産婦人科医だったが、ロースクールに入学。
優しい部分も持つ。産婦人科医の妻がいる。

ソ・ジホ役イ・デビッドさん
学内ID FEWGOODMEN
メガネをかけたクールな学生。
とにかく試験に合格し、大手法律事務所に入りたいと思っている。
友達のことより勉強優先。

ゆるいネタバレありの感想

リュ・ヘヨンさんインスタグラムより

韓国大学、名門ロースクール。有名な模擬法廷が存在しますが、その寄付者はソ・ビョンジュ。
このスクールの教授であり、元検事長、弁護士という肩書を持つ男性です。しかし、彼の過去には疑惑の収賄事件があったり、教授の立場も寄付が強力に関係した不自然なものという憶測が流れるような、いわゆる”いわくつき”の男性でした。

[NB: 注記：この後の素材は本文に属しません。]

(** [I] is whatever the calls of [write] leave alone. *)
Lemma writen_loop_spec `{!ByteSink W fd} `{!CalmSink W fd} (I : W -> Prop) fuel buff n nleft w :
  (forall d v r v', d <> [] -> sys_write fd d v = (r, v') -> I v -> I v') -> I w ->
  0 <= nleft <= n -> n <= zlen buff -> n < 2147483648 -> snk_ok w -> snk_calm w ->
  (Z.to_nat nleft < fuel)%nat ->
  exists w',
    writen_loop fuel fd buff n nleft (n - nleft) w = (Done n, w') /\
    snk_ok w' /\ snk_calm w' /\ I w' /\
    snk_stream w' = snk_stream w ++ ztake nleft (zdrop (n - nleft) buff).
Proof.
  intros HI. revert nleft w. induction fuel as [|fuel IH]; intros nleft w Hw0 Hl Hn Hb Hok Hc Hf; [lia|].
  cbn [writen_loop]. destruct (Z.ltb_spec 0 nleft) as [Hpos|Hz].
  2: { assert (nleft = 0) as -> by lia. exists w.
       rewrite (ztake_0 0), app_nil_r by lia. unfold io_ret. by rewrite ssize_small by lia. }
  rewrite (bind_mem _ _ _ _ (mem_read_ok buff (n - nleft) nleft ltac:(lia) ltac:(lia) ltac:(lia))).
  set (d := ztake nleft (zdrop (n - nleft) buff)).
  assert (zlen d = nleft) as Hd by (unfold d; rewrite zlen_take, zlen_drop; lia).
  assert (d <> []) as Hd0 by (intros Hz; rewrite Hz in Hd; change (@zlen Z []) with 0 in Hd; lia).
  pose proof (snk_write d w Hd0 Hok) as Hw. pose proof (snk_calm_write d w Hd0 Hok Hc) as Hw'.
  destruct (sys_write fd d w) as [r w1] eqn:Ew. rewrite (bind_write _ _ _ _ _ _ Ew).
  destruct Hw' as [Hr1 Hc1]. destruct Hw as [Hok1 [(-> & _)|(Hr & Hs & _)]]; [lia|].
  rewrite bind_errno, s32_small by lia.
  destruct (Z.eqb_spec r 0); [lia|]. destruct (Z.ltb_spec r 0); [lia|]. cbn [orb andb]. unwrap.
  replace (n - nleft + r) with (n - (nleft - r)) by lia.
  destruct (IH (nleft - r) w1) as (w' & E & Hok' & Hc' & HI' & Hs'); [by eapply HI|lia|done|done|done|done|lia|].
  exists w'. split; [exact E|]. split; [done|]. split; [done|]. split; [done|].
  rewrite Hs', Hs, <- app_assoc. f_equal. rewrite <- (ztake_zdrop r d) at 2. f_equal. unfold d.
  rewrite zdrop_ztake, zdrop_zdrop by lia. f_equal. f_equal. lia.
Qed.

Lemma writen_spec `{!ByteSink W fd} `{!CalmSink W fd} (I : W -> Prop) fuel buff n w :
  (forall d v r v', d <> [] -> sys_write fd d v = (r, v') -> I v -> I v') -> I w ->
  0 <= n <= zlen buff -> n < 2147483648 -> snk_ok w -> snk_calm w -> (Z.to_nat n < fuel)%nat ->
  exists w', writen fuel fd buff n w = (Done n, w') /\ snk_ok w' /\ snk_calm w' /\ I w' /\
    snk_stream w' = snk_stream w ++ ztake n buff.
Proof.
  intros HI Hw Hn Hb Hok Hc Hf.
  destruct (writen_loop_spec I fuel buff n n w) as (w' & E & H1 & H2 & H3 & Hs); [done|done|lia|lia|done..|].
  exists w'. unfold writen. rewrite Z.sub_diag in E, Hs. by rewrite (zdrop_0 0 buff) in Hs by lia.
Qed.

(** [readn] reads exactly the bytes that are asked for, whatever the pieces they
    arrive in and however often the call is interrupted: it stores the first [n] bytes
    of the stream, or all of them when the stream ends before, leaves the rest of the
    buffer and of the stream alone, and returns how many it stored. *)
Theorem readn_reads_stream `{!ByteSource W fd} fuel buff n w :
  0 <= n <= zlen buff -> n < 2147483648 -> src_ok w -> (Z.to_nat n + src_delay w < fuel)%nat ->
  let k := Z.min n (zlen (src_stream w)) in
  exists w',
    readn fuel fd buff n w = (Done (k, ztake k (src_stream w) ++ zdrop k buff), w') /\
    src_ok w' /\ src_stream w' = zdrop k (src_stream w).
Proof.
  intros Hn Hb Hok Hf. destruct (readn_loop_spec fuel buff n n w) as (w' & E & Hr); [lia|lia|done..|].
  exists w'. split; [|exact Hr]. unfold readn. rewrite Z.sub_diag, Z.add_0_l in E.
  by rewrite (ztake_0 0 buff) in E by lia.
Qed.

(** [writen] sends the whole buffer, in order, when no call is interrupted. When
    the first call is, it adds one byte to the count, steps the pointer back by one and
    reads in front of the buffer. *)
Theorem writen_writes_stream `{!ByteSink W fd} `{!CalmSink W fd} fuel buff n w :
  0 < n <= zlen buff -> n < 2147483648 -> snk_ok w -> (Z.to_nat n < fuel)%nat ->
  (snk_calm w ->
   exists w', writen fuel fd buff n w = (Done n, w') /\
     snk_ok w' /\ snk_stream w' = snk_stream w ++ ztake n buff) /\
  (forall w', sys_write fd (ztake n buff) w = (-1, w') -> sys_errno w' = EINTR ->
   writen fuel fd buff n w = (Fault, w')).
Proof.
  intros Hn Hb Hok Hf. unfold writen. split.
  - intros Hc. destruct (writen_spec (fun _ => True) fuel buff n w) as (w' & E & Hr & _ & _ & Hs); [done|done|lia|done..|].
    by exists w'.
  - intros w' E He. destruct fuel as [|[|fuel]]; [lia|lia|]. cbn [writen_loop].
    destruct (Z.ltb_spec 0 n); [|lia].
    assert (mem_read buff 0 n = Ret (ztake n buff)) as Hr
      by (rewrite mem_read_ok, (zdrop_0 0) by lia; done).
    rewrite (bind_mem _ _ _ _ Hr), (bind_write _ _ _ _ _ _ E), bind_errno, He, Z.eqb_refl.
    change (s32 (-1)) with (-1). cbn [Z.eqb Z.ltb Z.compare orb andb negb].
    replace (n - -1) with (n + 1) by lia. unwrap. destruct (Z.ltb_spec 0 (n + 1)); [|lia].
    by rewrite bind_fault.
Qed.
End streams.

Lemma readn_reads_stream_witness :
  exists w, readn 20 3 (replicate 4 0) 4 (with_reads [Chunk [1; 2]; ReadError EINTR; Chunk [3; 4; 5]])
    = (Done (4, [1; 2; 3; 4]), w) /\ sc_reads w = [Chunk [5]].
Proof.
  destruct (readn_reads_stream 3 20 (replicate 4 0) 4
              (with_reads [Chunk [1; 2]; ReadError EINTR; Chunk [3; 4; 5]])) as (w & E & _ & Hs).
  - split; done.
  - done.
  - repeat constructor; done.
  - cbn. lia.
  - exists w. split; [exact E|]. vm_compute in E. by injection E as <-.
Defined.

Lemma writen_writes_stream_witness :
  (exists w, writen 20 3 [1; 2; 3; 4] 4 (with_writes [Accepts 1; Accepts 2]) = (Done 4, w) /\
     sc_sent w = [1; 2; 3; 4]) /\
  (exists w, writen 20 3 [1; 2; 3; 4] 4 (with_writes [WriteError EINTR]) = (Fault, w)).
Proof.
  split.
  - destruct (writen_writes_stream 3 20 [1; 2; 3; 4] 4 (with_writes [Accepts 1; Accepts 2]))
      as [Hc _]; [split; done|done|repeat constructor|cbn; lia|].
    destruct Hc as (w & E & _ & Hs); [repeat constructor|]. exists w. split; [exact E|exact Hs].
  - destruct (writen_writes_stream 3 20 [1; 2; 3; 4] 4 (with_writes [WriteError EINTR]))
      as [_ Hi]; [split; done|done|repeat constructor; done|cbn; lia|].
    eexists. eapply Hi; reflexivity.
Defined.

(** ** The arguments after [__setns_main] *)
Lemma shift_args_spec n i argc argv :
  1 <= i -> argc = zlen argv -> i + 1 <= argc -> argc - i <= Z.of_nat n ->
  ztake (argc - 1) (shift_args n i argc argv) = ztake i argv ++ zdrop (i + 1) argv.
Proof.
  revert i argv. induction n as [|n IH]; intros i argv Hi -> Hle Hn; [lia|]. cbn [shift_args].
  destruct (Z.ltb_spec (i + 1) (zlen argv)) as [Hlt|Hge].
  - destruct (lookup_lt_is_Some_2 argv (Z.to_nat (i + 1))) as [a Ha]; [unfold zlen in *; lia|].
    rewrite Ha. assert (zlen (<[Z.to_nat i:=a]> argv) = zlen argv) as Hz
      by (unfold zlen; by rewrite length_insert).
    rewrite (IH (i + 1)) by (done || lia).
    unfold ztake, zdrop. replace (Z.to_nat (i + 1)) with (S (Z.to_nat i)) in * by lia.
    replace (Z.to_nat (i + 1 + 1)) with (S (S (Z.to_nat i))) by lia.
    rewrite (take_S_r _ _ a) by (apply list_lookup_insert_eq; unfold zlen in *; lia).
    rewrite take_insert_ge, drop_insert_lt by lia. rewrite <- app_assoc. f_equal.
    by rewrite (drop_S argv a (S (Z.to_nat i))).
  - rewrite (zdrop_all (i + 1)), app_nil_r by lia. f_equal. lia.
Qed.

(** The path of the namespace: no store leaves the buffer, however long the name is. *)
Lemma netns_path buf name :
  Forall (fun c => c <> 0) name -> 80 <= zlen buf ->
  exists buf' buf'',
    mem_write buf 0 (ns_path ++ [0]) = Ret buf' /\ strncat buf' name 64 = Ret buf'' /\
    c_string buf'' = Ret (ns_path ++ ztake 64 name).
Proof.
  intros Hn Hb. assert (Forall (fun c => c <> 0) ns_path) as Hp by (by repeat constructor).
  assert (zlen ns_path = 15) as Hl by done.
  exists (ns_path ++ [0] ++ zdrop 16 buf),
    (ns_path ++ (ztake 64 name ++ [0]) ++ zdrop (16 + zlen (ztake 64 name)) buf).
  assert (zlen (ztake 64 name) <= 64) as H64 by (rewrite zlen_take; lia).
  pose proof (zlen_nonneg (ztake 64 name)).
  assert (zlen (ns_path ++ [0] ++ zdrop 16 buf) = zlen buf) as Hz
    by (rewrite !zlen_app, zlen_cons, zlen_drop, Hl; change (@zlen Z []) with 0; lia).
  split; [|split].
  - rewrite mem_write_ok; rewrite ?zlen_app, ?Hl; change (zlen [0]) with 1; [|lia..].
    rewrite (ztake_0 0) by lia. cbn [app]. by rewrite <- app_assoc.
  - unfold strncat. change ([0] ++ zdrop 16 buf) with (0 :: zdrop 16 buf) in *.
    rewrite c_string_app by done. cbn [obind].
    rewrite mem_write_ok; rewrite ?Hz, ?zlen_app, ?Hl; change (zlen [0]) with 1; [|lia..].
    rewrite ztake_app_length by done. f_equal. f_equal. f_equal.
    change (0 :: zdrop 16 buf) with ([0] ++ zdrop 16 buf).
    rewrite app_assoc, zdrop_app, (zdrop_all _ (ns_path ++ [0]))
      by (rewrite zlen_app, Hl; change (zlen [0]) with 1; lia).
    cbn [app]. rewrite zdrop_zdrop; [|rewrite zlen_app, Hl; change (zlen [0]) with 1; lia|lia].
    f_equal. rewrite zlen_app, Hl. change (zlen [0]) with 1. lia.
  - rewrite <- (app_assoc (ztake 64 name)), app_assoc. cbn [app]. apply c_string_app.
    apply Forall_app. split; [done|]. by apply Forall_take.
Qed.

このビョンジュが、学生の授業の一環の模擬裁判中の休憩時間に突然亡くなります。
誰が一体ビョンジュを殺したのか?という疑問ですが、蓋を開けると実に様々な人がビョンジュと直接的・間接的に関係していました。

ソ・ビョンジュとの関係性:
コ・ヒョンス議員
次期大統領候補者。
土地をビョンジュに"譲った"ことが、後の収賄事件に繋がっている。

教授ヤン・ジョンフン
ジョンフンとビョンジュは問題の収賄事件をめぐる裁判で、ヤンは検事を辞めた過去が。ひき逃げ事件とビョンジュの関係性を探っていたのもジョンフン。

元受刑者イ・マノ
性犯罪者のマノ、ビョンジュのひき逃げ事件の目撃者でしたが、検事長ビョンジュと取引し、出所後には運転手として雇われていた。

 ハン・ジュニ
周囲には秘密でしたが、ビョンジュはジュニにとって叔父。また叔父の莫大な遺産相続を巡ってもジュニに疑いの目が。
叔父のひき逃げ事件の鍵となる映像を手に入れたのもジュニ。

カン・ソルB
中学生の頃、ビンジュの論文を盗用していた過去を持つ。
ロースクール副院長である父、母もそれを知っていた。
ビンジュだけでなく、ジョンフンにも論文盗用を実は知られていたソルB。

ソ・ジホ
おもちゃ会社を経営していたジホの父、ビョンジュが検事だった時に未確定情報をながされたため(デマ)自殺をしたという辛い過去が。

イェスル
ジョンフンに不利に働くよう、彼氏(コ・ヒョンス議員の息子)に指示され嘘の証言をする。しかし、直後に彼氏から脅されていたと証言。

ユ・スンジェ
ジョンフン教授のアリバイを証言するが、教授のPCに不正侵入し、試験問題を盗んでいたことが判明する。

本当に数々の人々がこの事件の背景に絡んでいました。
各自の有利・不利の状況で、この「秘密」が次第に明かされ、事件の解明に繋がっていきます。
時に非常にドラマチックに描写される手法が、非常に面白かったです。

個人的に最もグッと来たのが、第12話イェスルの裁判のエピソードです。
彼女がコ・ヒョンス議員の息子と交際し、卑劣な手法で動画をチラつかせて脅されます。阻止しようとした彼女が、彼に”暴行"を加えてしまった事件。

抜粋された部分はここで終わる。